## WHAT IS EXPECTED:
Word for word, transcribe the data below from the line with "[localStorage], or where" to the line with "StateManager_constructor a (ms_localStorage s) = ms_manager s)", keeping both of those lines.

Collected data entries
□ □ □ □ □ □ □

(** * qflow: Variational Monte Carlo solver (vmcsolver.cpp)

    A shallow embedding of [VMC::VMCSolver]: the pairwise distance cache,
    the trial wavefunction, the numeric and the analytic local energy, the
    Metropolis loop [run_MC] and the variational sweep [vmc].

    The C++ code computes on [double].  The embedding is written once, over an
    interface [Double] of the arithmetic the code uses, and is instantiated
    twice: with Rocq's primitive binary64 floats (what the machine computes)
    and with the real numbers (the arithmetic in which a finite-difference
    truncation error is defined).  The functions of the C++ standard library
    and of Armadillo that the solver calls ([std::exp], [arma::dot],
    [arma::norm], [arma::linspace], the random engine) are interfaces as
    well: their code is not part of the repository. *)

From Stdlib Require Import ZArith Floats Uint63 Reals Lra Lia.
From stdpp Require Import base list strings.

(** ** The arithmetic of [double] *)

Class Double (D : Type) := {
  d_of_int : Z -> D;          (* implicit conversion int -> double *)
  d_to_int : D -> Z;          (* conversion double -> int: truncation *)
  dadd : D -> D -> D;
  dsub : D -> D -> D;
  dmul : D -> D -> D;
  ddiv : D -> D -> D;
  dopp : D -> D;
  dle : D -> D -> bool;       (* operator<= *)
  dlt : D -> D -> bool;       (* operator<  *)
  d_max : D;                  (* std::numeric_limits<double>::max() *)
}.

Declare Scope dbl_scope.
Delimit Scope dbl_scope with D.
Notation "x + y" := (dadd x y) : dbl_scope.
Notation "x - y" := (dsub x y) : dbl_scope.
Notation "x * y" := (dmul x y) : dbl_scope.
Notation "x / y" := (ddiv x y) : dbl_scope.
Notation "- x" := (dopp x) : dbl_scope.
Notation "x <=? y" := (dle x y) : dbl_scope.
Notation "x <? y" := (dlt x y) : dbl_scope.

□ □ □ □ □ □ □

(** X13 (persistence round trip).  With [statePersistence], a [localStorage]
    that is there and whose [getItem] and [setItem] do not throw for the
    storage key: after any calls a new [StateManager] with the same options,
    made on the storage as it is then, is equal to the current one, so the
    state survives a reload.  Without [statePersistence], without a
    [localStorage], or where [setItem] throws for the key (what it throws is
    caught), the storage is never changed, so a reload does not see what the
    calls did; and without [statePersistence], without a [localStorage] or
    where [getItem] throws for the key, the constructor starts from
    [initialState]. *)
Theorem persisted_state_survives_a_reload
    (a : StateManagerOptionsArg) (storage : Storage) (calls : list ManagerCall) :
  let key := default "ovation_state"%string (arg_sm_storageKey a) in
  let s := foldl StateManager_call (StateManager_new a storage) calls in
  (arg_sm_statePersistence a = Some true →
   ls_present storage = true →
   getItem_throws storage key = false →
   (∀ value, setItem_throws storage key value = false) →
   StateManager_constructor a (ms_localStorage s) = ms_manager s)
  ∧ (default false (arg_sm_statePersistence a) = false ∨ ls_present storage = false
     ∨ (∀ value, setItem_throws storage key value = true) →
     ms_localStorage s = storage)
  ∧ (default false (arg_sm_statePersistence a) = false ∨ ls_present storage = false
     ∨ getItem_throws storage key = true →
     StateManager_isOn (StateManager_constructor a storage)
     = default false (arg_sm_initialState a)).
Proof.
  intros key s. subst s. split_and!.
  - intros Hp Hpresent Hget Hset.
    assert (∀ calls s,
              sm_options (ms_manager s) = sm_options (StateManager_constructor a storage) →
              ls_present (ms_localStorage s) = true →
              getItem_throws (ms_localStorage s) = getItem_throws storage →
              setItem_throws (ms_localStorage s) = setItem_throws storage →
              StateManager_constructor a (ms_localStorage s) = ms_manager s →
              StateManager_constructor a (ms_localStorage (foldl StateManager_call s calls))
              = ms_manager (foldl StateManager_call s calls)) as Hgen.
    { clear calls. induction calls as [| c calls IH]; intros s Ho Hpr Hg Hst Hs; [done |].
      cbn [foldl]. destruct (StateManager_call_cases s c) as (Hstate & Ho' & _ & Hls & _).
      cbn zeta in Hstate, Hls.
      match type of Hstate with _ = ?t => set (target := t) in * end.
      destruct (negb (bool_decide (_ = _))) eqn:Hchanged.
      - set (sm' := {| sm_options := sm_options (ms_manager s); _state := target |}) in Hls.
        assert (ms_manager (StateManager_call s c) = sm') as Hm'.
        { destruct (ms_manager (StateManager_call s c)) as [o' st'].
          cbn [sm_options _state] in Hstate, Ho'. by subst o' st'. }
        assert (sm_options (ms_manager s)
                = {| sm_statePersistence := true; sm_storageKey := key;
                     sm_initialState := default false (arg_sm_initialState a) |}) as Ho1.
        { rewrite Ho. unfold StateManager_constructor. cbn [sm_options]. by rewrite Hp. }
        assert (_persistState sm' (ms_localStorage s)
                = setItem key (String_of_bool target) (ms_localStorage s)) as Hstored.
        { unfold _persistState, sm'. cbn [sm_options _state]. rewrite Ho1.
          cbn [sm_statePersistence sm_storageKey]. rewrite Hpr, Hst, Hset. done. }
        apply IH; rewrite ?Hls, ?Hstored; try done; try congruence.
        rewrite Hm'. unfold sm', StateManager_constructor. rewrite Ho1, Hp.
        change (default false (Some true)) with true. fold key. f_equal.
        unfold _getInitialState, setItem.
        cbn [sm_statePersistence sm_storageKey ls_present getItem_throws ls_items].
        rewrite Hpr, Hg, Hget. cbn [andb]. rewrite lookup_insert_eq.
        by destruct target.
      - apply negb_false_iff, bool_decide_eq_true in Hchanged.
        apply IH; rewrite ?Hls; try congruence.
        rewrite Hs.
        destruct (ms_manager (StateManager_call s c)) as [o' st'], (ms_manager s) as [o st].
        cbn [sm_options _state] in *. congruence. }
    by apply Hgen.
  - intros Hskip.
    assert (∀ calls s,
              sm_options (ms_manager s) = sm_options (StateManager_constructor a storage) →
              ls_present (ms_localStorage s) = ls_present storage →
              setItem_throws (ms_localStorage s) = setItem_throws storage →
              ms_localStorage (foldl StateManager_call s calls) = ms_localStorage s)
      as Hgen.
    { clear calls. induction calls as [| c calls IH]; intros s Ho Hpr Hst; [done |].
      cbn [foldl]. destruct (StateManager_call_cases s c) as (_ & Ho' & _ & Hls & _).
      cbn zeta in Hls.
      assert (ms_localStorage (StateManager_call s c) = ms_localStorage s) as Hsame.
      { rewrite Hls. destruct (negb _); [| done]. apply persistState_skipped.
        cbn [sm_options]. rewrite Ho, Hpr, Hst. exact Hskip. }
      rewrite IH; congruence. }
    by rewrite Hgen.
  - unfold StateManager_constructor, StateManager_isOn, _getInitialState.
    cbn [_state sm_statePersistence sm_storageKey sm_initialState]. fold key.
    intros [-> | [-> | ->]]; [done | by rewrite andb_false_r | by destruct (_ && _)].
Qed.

□ □ □ □ □ □ □

## SOLUTION TO THIS TASK:
    [localStorage], or where [setItem] throws for the key (what it throws is
    caught), the storage is never changed, so a reload does not see what the
    calls did; and without [statePersistence], without a [localStorage] or
    where [getItem] throws for the key, the constructor starts from
    [initialState]. *)
Theorem persisted_state_survives_a_reload
    (a : StateManagerOptionsArg) (storage : Storage) (calls : list ManagerCall) :
  let key := default "ovation_state"%string (arg_sm_storageKey a) in
  let s := foldl StateManager_call (StateManager_new a storage) calls in
  (arg_sm_statePersistence a = Some true →
   ls_present storage = true →
   getItem_throws storage key = false →
   (∀ value, setItem_throws storage key value = false) →
   StateManager_constructor a (ms_localStorage s) = ms_manager s)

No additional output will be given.